When the morning curtains were drawn up from the darkened rooms of night, and the sun arose, nothing of the former order of Tucker's house remained. The chimney had not fallen -- the west wall was standing -- the roof over that part of the building had crushed in and rested, one side, on the upper edge of this wall, the other side of it on the floor -- and beneath this lay a mass of straw -- and near it the fire-place, undisturbed. All else was changed. The house lay in ruins, broken up by the violence of its overthrow. And well was it, if the winds blew it down, (?) this structure, that no one had slept there when it fell!

1526  

And certain it is, no one ever lived to know, who did not at the first know, much, if any thing positive, about this extraordinary overthrow. Even Eliza knew no more. She slept that night so soundly that she heard no noise; she saw no one. Her husband was asleep beside her when she awoke! No one seemed ever to have dreamed of any such event. Nobody could tell what somebody had to do with it. Everybody spoke of it as a thing done, but nobody appeared as a witness. Some persons thought to be very innocent (!) complained loudly that it was an outrage; but the outrage had no clients. The universal sentiment was, that if the family had been present when the building fell they must have been crushed; and the public relief at their escape went far to assuage the public grief at their loss!

1527  

In a day or two the winds and snows had filled up all the footsteps and paths around the premises, and as white as new fallen snow could make look a deed of darkness, so white and innocent looked this.

1528  

Returning in the twilight of the third day from their long forage abroad, and Mag Davis with them, John and Polly Tucker stood aghast over the ruins of the house.

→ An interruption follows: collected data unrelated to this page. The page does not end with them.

(** * generate_ssl_debug_helpers.py: a shallow embedding and its properties

    The script reads a C header, strips its comments, walks its conditional
    directives with a stack, runs entity extractors (enum definitions and
    groups of signature-algorithm macros) over the region of each closed
    block and writes one translation function per entity.

    Text is a list of characters with code points below 256; the character
    classes below are Python's ([\s], [\w], [str.lower], [str.splitlines])
    restricted to that range.  Offsets are natural numbers. *)

From Stdlib Require Import Ascii String List Arith Lia Bool Sorted Permutation.
Import ListNotations.

Set Implicit Arguments.

(** ** Text *)

Definition text := list ascii.

Definition lit (s : string) : text := list_ascii_of_string s.
Arguments lit s%_string.

Definition nl : ascii := "010"%char.
Definition cr : ascii := "013"%char.
Definition tab : ascii := "009"%char.
Definition dquote : ascii := "034"%char.
Definition squote : ascii := "039"%char.
Definition backslash : ascii := "092"%char.

Definition code (c : ascii) : nat := nat_of_ascii c.

Definition between (lo hi : nat) (c : ascii) : bool :=
  (lo <=? code c) && (code c <=? hi).

(** [[ \t]] *)
Definition is_blank (c : ascii) : bool :=
  Ascii.eqb c " " || Ascii.eqb c tab.

(** [\s], which is also the set removed by [str.strip()] and the separators
    of [str.split()]. *)
Definition is_space (c : ascii) : bool :=
  between 9 13 c || between 28 32 c || (code c =? 133) || (code c =? 160).

(** [\w] *)
Definition is_word (c : ascii) : bool :=
  between 48 57 c || between 65 90 c || (code c =? 95) || between 97 122 c
  || (code c =? 170) || between 178 179 c || (code c =? 181)
  || between 185 186 c || between 188 190 c || between 192 214 c
  || between 216 246 c || between 248 255 c.

(** [[0-9a-fA-F]] *)
Definition is_hex (c : ascii) : bool :=
  between 48 57 c || between 97 102 c || between 65 70 c.

(** Line boundaries of [str.splitlines()]. *)
Definition is_linebreak (c : ascii) : bool :=
  between 10 13 c || between 28 30 c || (code c =? 133).

(** [str.lower()] on one character. *)
Definition lower_char (c : ascii) : ascii :=
  if between 65 90 c || between 192 214 c || between 216 222 c
  then ascii_of_nat (code c + 32) else c.

Definition lower (s : text) : text := map lower_char s.

Fixpoint text_eqb (a b : text) : bool :=
  match a, b with
  | [], [] => true
  | x :: a', y :: b' => Ascii.eqb x y && text_eqb a' b'
  | _, _ => false
  end.

(** The longest prefix whose characters satisfy [p], and what follows it: a
    greedy [[class]*]. *)
Fixpoint span_while (p : ascii -> bool) (s : text) : text * text :=
  match s with
  | c :: s' =>
      if p c then let (a, b) := span_while p s' in (c :: a, b) else ([], s)
  | [] => ([], [])
  end.

(** A literal at the head of [s]: what follows it, if it is there. *)
Fixpoint expect (l : text) (s : text) : option text :=
  match l, s with
  | [], _ => Some s
  | x :: l', y :: s' => if Ascii.eqb x y then expect l' s' else None
  | _ :: _, [] => None
  end.

(** [s[i:j]] for [0 <= i], [0 <= j]. *)
Definition slice (s : text) (i j : nat) : text := firstn (j - i) (skipn i s).

(** [sep.join(parts)] *)
Fixpoint join (sep : text) (parts : list text) : text :=
  match parts with
  | [] => []
  | [p] => p
  | p :: rest => p ++ sep ++ join sep rest
  end.

(** [str.strip()] *)
Fixpoint lstrip (s : text) : text :=
  match s with
  | c :: s' => if is_space c then lstrip s' else s
  | [] => []
  end.

Definition rstrip (s : text) : text := rev (lstrip (rev s)).

Definition strip (s : text) : text := rstrip (lstrip s).

(** [str.split(sep)] for a one-character separator: every separator cuts,
    empty fields are kept. *)
Fixpoint split_on (sep : ascii) (s : text) : list text :=
  match s with
  | [] => [[]]
  | c :: s' =>
      if Ascii.eqb c sep then [] :: split_on sep s'
      else match split_on sep s' with
           | f :: fs => (c :: f) :: fs
           | [] => [[c]]
           end
  end.

(** [str.split()]: the maximal runs of non-space characters. *)
Fixpoint split_ws (s : text) : list text :=
  match s with
  | [] => []
  | c :: s' =>
      if is_space c then split_ws s'
      else match s' with
           | d :: _ =>
               if is_space d then [c] :: split_ws s'
               else match split_ws s' with
                    | w :: ws => (c :: w) :: ws
                    | [] => [[c]]
                    end
           | [] => [[c]]
           end
  end.

(** [str.splitlines()]: a line ends at a line boundary character, "\r\n"
    counts as one boundary, and a trailing boundary opens no empty line. *)
Fixpoint splitlines_go (cur : text) (s : text) : list text :=
  match s with
  | [] => match cur with [] => [] | _ => [rev cur] end
  | c :: s' =>
      if is_linebreak c then
        rev cur ::
        match s' with
        | d :: s'' =>
            if Ascii.eqb c cr && Ascii.eqb d nl
            then splitlines_go [] s'' else splitlines_go [] s'
        | [] => []
        end
      else splitlines_go (c :: cur) s'
  end.

Definition splitlines (s : text) : list text := splitlines_go [] s.

(** ** Generators

    A generator that is driven to its end has yielded a list of values and
    then either returned or raised.  [run Y A] records both; [bind] is
    sequencing inside one generator body ([yield from] included). *)

Inductive exn : Type :=
| CondDirectiveNotMatch
| AssertionError.

Record run (Y A : Type) : Type := Run {
  yielded : list Y;
  result : exn + A
}.

Definition ret {Y A} (a : A) : run Y A := Run [] (inr a).
Definition raise {Y A} (e : exn) : run Y A := Run [] (inl e).
Definition yield {Y} (y : Y) : run Y unit := Run [y] (inr tt).

Definition bind {Y A B} (m : run Y A) (f : A -> run Y B) : run Y B :=
  match result m with
  | inl e => Run (yielded m) (inl e)
  | inr a => let r := f a in Run (yielded m ++ yielded r) (result r)
  end.

Declare Scope run_scope.
Delimit Scope run_scope with run.
Notation "x <- m ;; k" := (bind m (fun x => k))
  (at level 61, m at next level, right associativity) : run_scope.
Notation "m ;;; k" := (bind m (fun _ => k))
  (at level 61, right associativity) : run_scope.
Open Scope run_scope.

(** [for x in g: body], with a loop state [S] threaded through the body.
    The values [g] yielded are consumed in order; if [g] then raised, the
    exception surfaces after the body ran on them. *)
Fixpoint for_each {X Y S} (xs : list X) (body : X -> S -> run Y S) (s : S)
  : run Y S :=
  match xs with
  | [] => ret s
  | x :: xs' => s' <- body x s ;; for_each xs' body s'
  end.

Definition for_gen {X Y S} (g : run X unit) (body : X -> S -> run Y S) (s : S)
  : run Y S :=
  s' <- for_each (yielded g) body s ;;
  match result g with
  | inl e => raise e
  | inr _ => ret s'
  end.

(** ** Regular-expression scanning

    A pattern is given by its matcher at one position: [m bol s] is the
    match of the pattern at the head of [s] ([bol] tells whether that
    position is the start of the text or follows a newline), as its groups
    and its length.  Every pattern of the script consumes at least one
    character, and each is deterministic: its greedy classes are followed by
    a character outside the class, so no backtracking changes a match. *)

Record rmatch (G : Type) : Type := RMatch {
  m_start : nat;
  m_end : nat;
  m_groups : G
}.

Definition matcher (G : Type) : Type := bool -> text -> option (G * nat).

(** The scan of [finditer]: [skip] counts the characters still inside the
    last match, where no match is tried. *)
Fixpoint finditer_loop {G} (m : matcher G) (bol : bool) (pos skip : nat)
  (s : text) : list (rmatch G) :=
  match s with
  | [] => []
  | c :: s' =>
      let bol' := Ascii.eqb c nl in
      match skip with
      | S k => finditer_loop m bol' (S pos) k s'
      | O =>
          match m bol s with
          | Some (g, len) =>
              RMatch pos (pos + len) g
              :: finditer_loop m bol' (S pos) (len - 1) s'
          | None => finditer_loop m bol' (S pos) 0 s'
          end
      end
  end.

It made them almost sober to contemplate the sad condition in which those ruins now left them. They no longer had a home retreat, no house which they might call their own, no good shelter nearer than the poor-house where they might betake themselves and feel secure from storms of wind, and snow, and rain.

1529  

They were first sad, then as they regarded it the work of human hands, they gave way to anger -- to violent, profane wrath. No, we cannot write the words they uttered, the wicked oaths they muttered, the revenge they promised.